El ministro de Economía, Luis Caputo, anunció que una empresa privada con operaciones en Estados Unidos tiene previsto invertir 1.200 millones de dólares para erigir un reactor modular pequeño (SMR) en el complejo nuclear de Atucha. El reactor, conocido como ACR-300, fue diseñado en Argentina.
La iniciativa fue presentada por Meitner Energy, una firma con capital estadounidense y argentino. En mayo anterior, la empresa había adelantado su intención de construir el reactor, aunque en ese momento no aportó más detalles.
Según medios locales, el 60% de la firma pertenece al Ansari Group —una corporación controlada por el empresario iraní Hamid Ansari—, mientras que la participación restante recae en Black River Technology (BRT), una empresa estadounidense controlada por INVAP, la compañía tecnológica estatal argentina.
Diseñado por INVAP, el ACR-300 podría convertirse en el primer reactor de su tipo una vez finalizado.
Caputo afirmó que el CEO de Meitner Energy Latam, Teófilo Lacroze, y Pablo Franzetti, el responsable de asuntos externos y de nuevos negocios de la firma en Argentina, presentaron formalmente la propuesta para construir el reactor en Atucha utilizando capital privado estadounidense, el jueves.
“Este proyecto generará aproximadamente 2.000 empleos directos durante las etapas de desarrollo, construcción, puesta en marcha y operación,” afirmó Caputo.
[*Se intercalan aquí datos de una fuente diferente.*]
(** The SELECT-only guard: behind any blanks, then line comments, then
    block comments, a statement is accepted exactly when its upper case starts
    with one of the five keywords; so a line comment behind a block comment
    makes it refuse a query the server would run. *)
Theorem guard_exact (b : bytes) (ls bs : list (bytes * bytes)) (s : bytes)
  (Hlead : forallb is_blank b = true ∧ Forall line_ok ls ∧ Forall block_ok bs)
  (Hs : starts_blank s = false ∧ starts_block s = false ∧ (bs = [] → starts_line s = false)) :
  let sql := b ++ concat (map line_comment ls) ++ concat (map block_comment bs) ++ s in
  (rejectNonSelect sql = inr tt ↔ Exists (λ k, HasPrefix k (ToUpper s) = true) keywords) ∧
  (starts_line s = true → rejectNonSelect sql ≠ inr tt).
Proof.
  destruct Hlead as (Hb & Hls & Hbs), Hs as (H1 & H2 & H3). cbn zeta. unfold rejectNonSelect. rewrite strip_eq by done.
  split.
  - rewrite Exists_exists. destruct (existsb _ keywords) eqn:E.
    + apply existsb_exists in E as (k & Hk & Hp). split; [|done]. intros _. exists k. by rewrite list_elem_of_In.
    + split; [done|]. intros (k & Hk & Hp). assert (existsb (λ k, HasPrefix k (ToUpper s)) keywords = true); [|congruence].
      apply existsb_exists. exists k. by rewrite <- list_elem_of_In.
  - intros Hl. apply HasPrefix_inv in Hl as [r ->]. done.
Qed.

Lemma guard_exact_witness :
  let sql := str " " ++ concat (map line_comment [(str "c", [])]) ++
    concat (map block_comment [(str " x ", str " ")]) ++ str "-- y" in
  (rejectNonSelect sql = inr tt ↔ Exists (λ k, HasPrefix k (ToUpper (str "-- y")) = true) keywords) ∧
  (starts_line (str "-- y") = true → rejectNonSelect sql ≠ inr tt).
Proof.
  apply (guard_exact (str " ") [(str "c", [])] [(str " x ", str " ")] (str "-- y")).
  - split; [reflexivity|]. split; repeat constructor.
    apply not_in_forallb. reflexivity.
  - split; [reflexivity|]. split; [reflexivity|]. discriminate.
Defined.

(** Startup against a trusting server: exactly one startup message with
    the configured parameters is sent, and for any mix of AuthOK, parameters,
    cancel keys and notices the handshake succeeds, the client ending with the
    parameters and the key the server gave last. *)
Theorem startup_exact (rnd : gerror + bytes) (c : Client) (ms : list (byte * bytes)) (z rest : bytes)
  (Hroom : room (conn c) = None ∧ writeBuf (conn c) = [])
  (Hin : inbound (conn c) = wire_of ms ++ frame MsgReadyForQuery z ++ rest)
  (Hms : Forall greeting ms ∧ msg_ok (MsgReadyForQuery, z)) :
  ∃ k, startup rnd c = (Ret tt, set_conn k (fold_left greet ms c)) ∧ inbound k = rest ∧ writeBuf k = [] ∧ room k = None ∧
    sent k = sent (conn c) ++ frameNoType (startup_body (cfg c)).
Proof.
  destruct Hroom as [Hr Hb], Hms as [Hms Hz]. unfold startup.
  step (eq_refl : gets cfg c = (Ret (cfg c), c)). step (sends_startup c Hr Hb).
  set (k0 := set_writeBuf [] _). unfold startup_loop.
  destruct (script_loop (startup_step rnd) (λ sc _, sc) greet (λ _ e, throw (EWrapped "pgz: read startup reply" e)) greet_conn
    MsgReadyForQuery z rest (Ret tt) id ms None (rounds (set_conn k0 c)) (set_conn k0 c)) as (k & Hk & E); try done.
  - unfold rounds. cbn [conn set_conn]. change (inbound k0) with (inbound (conn c)). rewrite Hin, length_app.
    pose proof (length_wire_of ms). lia.
  - eapply Forall_impl; [exact Hms|]. intros m Hm. split; [apply Hm|]. by apply startup_step_greeting.
  - exists k. destruct Hk as (K1 & K2 & K3 & K4 & K5). rewrite E, (fold_touch_conn greet greet_conn). cbn [id].
    split; [done|]. split; [done|]. split; [by rewrite K5|]. split; [by rewrite K3|]. by rewrite K2.
Qed.

Definition demo_greeting : list (byte * bytes) :=
  [(MsgAuthentication, be_put 4 AuthOK); (MsgParameterStatus, str "TimeZone" ++ x00 :: str "UTC" ++ [x00]);
   (MsgBackendKeyData, be_put 4 77 ++ be_put 4 88)].

Lemma startup_exact_witness :
  ∃ k, startup (inr []) (newClient zero_config (New (wire_of demo_greeting ++ frame MsgReadyForQuery (str "I") ++ str "x") None)) =
      (Ret tt, set_conn k (fold_left greet demo_greeting
        (newClient zero_config (New (wire_of demo_greeting ++ frame MsgReadyForQuery (str "I") ++ str "x") None)))) ∧
    inbound k = str "x" ∧ writeBuf k = [] ∧ room k = None ∧ sent k = [] ++ frameNoType (startup_body (applyDefaults zero_config)).
Proof.
  apply (startup_exact (inr [])
    (newClient zero_config (New (wire_of demo_greeting ++ frame MsgReadyForQuery (str "I") ++ str "x") None))
    demo_greeting (str "I") (str "x")).
  - split; reflexivity.
  - reflexivity.
  - split; [|discriminate]. unfold demo_greeting.
    constructor; [split; [discriminate|left; split; reflexivity]|].
    constructor; [split; [discriminate|right; left; reflexivity]|].
    constructor; [split; [discriminate|right; right; left; split; [reflexivity|discriminate]]|]. constructor.
Defined.

(** *** TLS *)

Definition sslRequest : bytes := frameNoType (be_put 4 sslRequestCode).

Lemma sends_sslRequest k : writeBuf k = [] →
  ∃ r k', (b ← BeginNoType; _ ← bInt32 sslRequestCode; Send b) k = (r, k') ∧ sent k' `prefix_of` sent k ++ sslRequest ∧
    inbound k' = inbound k ∧ (r = Ret tt ∨ r = Err EWrite).
Proof.
  destruct k as [i s r bs rc w]. cbn. intros ->. destruct r as [n|].
  - destruct (Nat.leb_spec 8 n) as [H|H].
    + exists (Ret tt), (mkConn i (s ++ sslRequest) (Some (n - 8)%nat) bs rc []). split; [|split; [done|auto]].
      do 8 (destruct n as [|n]; [lia|]). reflexivity.
    + exists (Err EWrite), (mkConn i (s ++ take n sslRequest) (Some O) bs rc []). split; [|split; [|auto]].
      * do 8 (destruct n as [|n]; [reflexivity|]). lia.
      * apply prefix_app, prefix_take.
  - exists (Ret tt), (mkConn i (s ++ sslRequest) None bs rc []). split; [reflexivity|]. split; [done|auto].
Qed.

(** C38. When TLS is required, nothing but the SSLRequest ever crosses the socket in
    the clear: unless a TLS handshake succeeds, Open fails, whatever the server
    sends, and neither the startup message nor a password was written. *)
Theorem tls_required (handshake : bytes * tls_check → Conn → gerror + Conn) n1 n2 rnd c nc
  (Hmode : 2 <= ssl_rank (sslMode c))
  (Hno : ∀ rest, inbound nc = "S"%byte :: rest → ∀ tls k, ∃ e, handshake tls k = inl e) :
  ∃ e cl, Open handshake n1 n2 rnd c nc = (Err e, cl) ∧ sent (conn cl) `prefix_of` sslRequest.
Proof.
  assert (∃ e cl, maybeNegotiateTLS handshake n1 n2 (newClient c nc) = (Err e, cl) ∧ sent (conn cl) `prefix_of` sslRequest) as (e & cl & E & H).
  2: { exists e, cl. split; [|done]. unfold Open. by rewrite (bind_Err _ _ _ _ _ E). }
  unfold maybeNegotiateTLS. step (eq_refl : gets cfg (newClient c nc) = (Ret (applyDefaults c), newClient c nc)).
  destruct (buildTLS (applyDefaults c)) as [t|] eqn:Et.
  2: { exfalso. revert Et. unfold buildTLS. change (sslMode (applyDefaults c)) with (sslMode c). destruct (sslMode c); cbn in Hmode; try lia;
       by destruct (TLSConfig (applyDefaults c)). }
  destruct (sends_sslRequest (conn (newClient c nc)) eq_refl) as (r & k & Es & Hs & Hi & Hr). cbn [newClient conn NewSized sent inbound app] in Hs, Hi.
  assert (wire (b ← BeginNoType; _ ← bInt32 sslRequestCode; Send b) (newClient c nc) = (r, set_conn k (newClient c nc))) as Ew
    by (unfold wire, zoom; by rewrite Es).
  destruct Hr as [-> | ->].
  2: { eexists _, (set_conn k (newClient c nc)). split; [|exact Hs]. apply bind_Err. unfold wrap. by rewrite Ew. }
  assert (wrap "pgz: SSLRequest" (wire (b ← BeginNoType; _ ← bInt32 sslRequestCode; Send b)) (newClient c nc) =
    (Ret tt, set_conn k (newClient c nc))) as Ew1 by (unfold wrap; by rewrite Ew). step Ew1.
  destruct (inbound nc) as [|x rest] eqn:Ei.
  { eexists _, _. split; [apply bind_Err; unfold wrap, wire, zoom, ReadByte, mbind, prog_bind, ReadFull; cbn [conn set_conn]; rewrite Hi; reflexivity|exact Hs]. }
  set (c1 := set_conn (set_inbound rest k) (newClient c nc)).
  assert (wrap "pgz: SSLRequest reply" (wire ReadByte) (set_conn k (newClient c nc)) = (Ret x, c1)) as Er
    by (unfold wrap, wire, zoom, ReadByte, mbind, prog_bind, ReadFull; cbn [conn set_conn]; by rewrite Hi).
  step Er.
  destruct (beq x "S"%byte) eqn:E1.
  { apply beq_true in E1 as ->. step (eq_refl : gets conn c1 = (Ret (set_inbound rest k), c1)).
    destruct (Hno rest eq_refl t (set_inbound rest k)) as [e ->]. by exists (EWrapped "pgz: TLS handshake" e), c1. }
  destruct (beq x "N"%byte) eqn:E2.
  { change (sslMode (applyDefaults c)) with (sslMode c). rewrite (proj2 (Z.leb_le _ _)) by done. by eexists _, c1. }
  destruct (beq x "E"%byte) eqn:E3; [|by eexists _, c1].
  step (eq_refl : gets conn c1 = (Ret (set_inbound rest k), c1)). destruct (readErrorBody _ _ _) as [e|body].
  - eexists _, c1. split; [reflexivity|exact Hs].
  - step (eq_refl : wrap "pgz: SSLRequest error reply" (of_sum (inr body)) c1 = (Ret body, c1)). by eexists _, c1.
Qed.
“Continuamos trabajando para impulsar una tecnología nuclear que fomente el desarrollo energético de Argentina,” agregó.
Super RIGI
El portavoz presidencial Adrián Ravier destacó en una publicación de X que “por primera vez, una empresa privada ampliará la infraestructura energética de Argentina” y empujará los límites tecnológicos del país.
“Los cambios impulsados por el presidente Javier Milei han generado la confianza necesaria para que una empresa internacional elija a nuestro país para construir un reactor nuclear 100% privado,” escribió Ravier.
Dada la magnitud de la inversión, el proyecto podría acogerse al nuevo régimen de incentivos gubernamentales para industrias emergentes, conocido como “Super RIGI.” La iniciativa ya había sido aprobada por la Cámara Baja, pero aún necesita la aprobación del Senado.
Privatización del sector nuclear
El sector nuclear público de Argentina había estado desarrollando previamente el SMR CAREM-25, el primer reactor de potencia nuclear del país diseñado íntegramente en Argentina.
La construcción se detuvo cuando el proyecto, según se informó, estaba aproximadamente al 85% de su finalización, tras despidos y recortes de financiamiento.
La Comisión Nacional de Energía Atómica (CNEA) afirmó más tarde que el proyecto CAREM-25 no era comercialmente viable.
La administración de Milei, en cambio, dirigió su atención hacia INVAP, que había patentado el diseño ACR-300 en Estados Unidos, un movimiento que los críticos vieron como parte de un esfuerzo más amplio por privatizar el sector nuclear argentino.
En marzo de 2025, el gobierno anunció planes para construir cuatro reactores ACR-300 diseñados por INVAP en Atucha, pero no se habían hecho públicos avances adicionales hasta ahora.
El anuncio de Meitner Energy llega apenas días después de que el gobierno desvinculara a 61 empleados de la CNEA, incluidos profesionales y técnicos altamente especializados.